Prior to working in the county, he began his legal career as an associate with Joe Saperstein and Associates in Nashville, after graduating from Vanderbilt Law School in 1973. Two years later he became a partner at Petersen, Buerger and Yost in Franklin, where he remained until 1986. While working for the county, he also worked in his current position at Yost Robertson Nowak.
“His guidance and advice are respected and sought after by criminal (tax) attorneys throughout the state of Tennessee to develop best practices for collecting delinquent property and personal property taxes,” said Anderson.
He mentioned that under Yost, the county had one of the highest tax collection rates in the state, including a rate of over 99.96% in 1996 and 1997.

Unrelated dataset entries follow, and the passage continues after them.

(** * Vogue Tribe backend: checkout, coupons, cancellation and payment
      reconciliation

    A shallow embedding of the order pipeline of the backend:

    - the pricing helper [calculateOrderTotal] (common/helpers),
    - [CartService.applyCoupon],
    - [OrdersService.checkout] and [OrdersService.cancelOrder],
    - [PaymentsService.handleWebhook].

    Conventions of the embedding.

    - A JavaScript [number] holding money is an IEEE 754 binary64 value
      ([float]): sums, products and quotients round as the doubles of the
      code do, comparisons are those of doubles, and [Math.round] and
      [Math.max] follow ECMAScript.  A [Decimal] column is taken to give
      back, through [Number()], the number that was written to it.
      Quantities, stock and counters are integers ([Z]): Prisma [Int]
      columns carry no sign constraint.
    - A [Date] is its epoch value in [Z]; [new Date()] is an argument [now].
    - A Prisma table is the list of its rows.  [findUnique]/[findFirst]
      return the first row matching the filter, [update] rewrites the first
      row matching it and raises the record-not-found error otherwise.
    - A service method is a computation in the monad [Prisma]: it receives
      the database, returns a value or throws, and hands back the database
      as it stands then.  Writes made before a throw persist, except inside
      [transaction], which restores the database it started from. *)

From Stdlib Require Import ZArith QArith Qround Floats.
From Stdlib Require Import String List Bool Lia.
Import ListNotations.

Local Open Scope string_scope.
Local Open Scope Z_scope.

(** Decimal literals stand for the nearest double, as in the source. *)
Set Warnings "-inexact-float".

(* ===================================================================== *)
(** * Enumerations (common/types/enums.ts) *)
(* ===================================================================== *)

Module OrderStatus.
Inductive t : Set :=
  PENDING | CONFIRMED | PROCESSING | SHIPPED | DELIVERED | CANCELLED | REFUNDED.

Definition eqb (a b : t) : bool :=
  match a, b with
  | PENDING, PENDING | CONFIRMED, CONFIRMED | PROCESSING, PROCESSING
  | SHIPPED, SHIPPED | DELIVERED, DELIVERED | CANCELLED, CANCELLED
  | REFUNDED, REFUNDED => true
  | _, _ => false
  end.

(** [Array.prototype.includes] on a list of statuses. *)
Definition includes (l : list t) (s : t) : bool := existsb (eqb s) l.
End OrderStatus.

Module PaymentStatus.
Inductive t : Set := PENDING | SUCCESS | FAILED | REFUNDED | PARTIALLY_REFUNDED.
End PaymentStatus.

(** The status field of the provider callback:
    [z.enum(['SUCCESS', 'FAILED', 'PENDING'])]. *)
Module WebhookStatus.
Inductive t : Set := SUCCESS | FAILED | PENDING.

Definition isSuccess (s : t) : bool :=
  match s with SUCCESS => true | _ => false end.

(** The callback status is written as it is into [Payment.status]. *)
Definition toPaymentStatus (s : t) : PaymentStatus.t :=
  match s with
  | SUCCESS => PaymentStatus.SUCCESS
  | FAILED => PaymentStatus.FAILED
  | PENDING => PaymentStatus.PENDING
  end.
End WebhookStatus.

Module CouponType.
Inductive t : Set := PERCENTAGE | FIXED_AMOUNT | FREE_SHIPPING.
End CouponType.

(* ===================================================================== *)
(** * Exceptions (common/filters/exceptions.ts) *)
(* ===================================================================== *)

Module MESSAGES.
Definition CART_INVALID_COUPON := "This coupon code is invalid or has expired.".
Definition CART_COUPON_MAX_USES_REACHED :=
  "This coupon has reached its maximum usage limit.".
Definition COUPON_EXPIRED := "This coupon has expired.".
Definition COUPON_NOT_ACTIVE := "This coupon is not currently active.".
End MESSAGES.

(** The exceptions the four services throw.  [PrismaClientError] stands for
    what the database client itself raises: code [P2025] when [update] finds
    no row, [P2002] on a unique index, and an inconsistent-result error when
    a required relation has no row. *)
Inductive Exception : Type :=
| EmptyCartException
| NotFoundException (resource : string)
| OrderNotFoundException
| OrderCancelNotAllowedException
| InsufficientStockException (available : Z)
| InvalidCouponException (message : string)
| CouponMinNotMetException (minAmount : string)
| PaymentFailedException
| PrismaClientError (code : string).

(** The stable error code each business exception passes to
    [BusinessException]. *)
Definition errorCode (e : Exception) : string :=
  match e with
  | EmptyCartException => "EMPTY_CART"
  | NotFoundException _ => "NOT_FOUND"
  | OrderNotFoundException => "ORDER_NOT_FOUND"
  | OrderCancelNotAllowedException => "CANCEL_NOT_ALLOWED"
  | InsufficientStockException _ => "INSUFFICIENT_STOCK"
  | InvalidCouponException _ => "INVALID_COUPON"
  | CouponMinNotMetException _ => "COUPON_MIN_NOT_MET"
  | PaymentFailedException => "PAYMENT_FAILED"
  | PrismaClientError _ => "INTERNAL_SERVER_ERROR"
  end.

(* ===================================================================== *)
(** * Pricing calculator (common/helpers, price helper) *)
(* ===================================================================== *)

(** An integer of the program (a Prisma [Int], a count) as a number. *)
Definition Number_of_int (n : Z) : float :=
  SF2Prim (binary_normalize prec emax n 0 false).

Module APP_CONSTANTS.
(** [VAT_RATE: 0.075] *)
Definition VAT_RATE : float := 0.075.
End APP_CONSTANTS.

(** [Math.round]: NaN, the infinities and the zeros are returned as they
    are, and so is a number without fractional bits; any other number
    [x] gives the integer [floor (x + 1/2)], taken on the exact value
    of [x] (halves go towards plus infinity), with the sign of [x] when
    that integer is 0. *)
Definition Math_round (x : float) : float :=
  match Prim2SF x with
  | S754_finite s m e =>
      if 0 <=? e then x
      else
        let twice := 2 * (if s then Z.neg m else Z.pos m) in
        let n := Z.shiftr (twice + Z.shiftl 1 (- e)) (1 - e) in
        SF2Prim (binary_normalize prec emax n 0 s)
  | _ => x
  end.

(** [Math.max] on two numbers: NaN when one of them is NaN, and +0
    rather than -0. *)
Definition Math_max (x y : float) : float :=
  if is_nan x || is_nan y then nan
  else if (x <? y)%float then y
  else if (y <? x)%float then x
  else if get_sign x then y else x.

(** [x || 0] on a number: 0 for the falsy numbers, which are NaN and the
    zeros. *)
Definition orZero (x : float) : float :=
  if is_nan x || is_zero x then 0%float else x.

(** [a !== b] on two numbers. *)
Definition notSame (a b : float) : bool := negb (a =? b)%float.

(** [Math.round(amount * APP_CONSTANTS.VAT_RATE * 100) / 100] *)
Definition calculateVAT (amount : float) : float :=
  (Math_round (amount * APP_CONSTANTS.VAT_RATE * 100) / 100)%float.

Record OrderTotal : Type := mkOrderTotal {
  vat : float;
  total : float;
  discountedSubtotal : float
}.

Bill Yost Day, which honors not only a prominent local attorney but also an Army veteran, happens to coincide with the day after Veterans Day. Yost served as a squad leader in the US Army with the 1st Cavalry Division in the 2nd Battalion of the 8th Cavalry during the Vietnam War.
Anderson said that after Yost retired from work in the county, Yost is looking forward to spending more time on his hobbies.
“(He) will soon be spending more time enjoying his favorite hobbies, cooking French cuisine with friends, growing heirloom tomatoes … exploring Tennessee for wild mushrooms and continuing to care for farmland, open spaces and scenic views of his beloved Gambier insert, Ohio area, “said Anderson.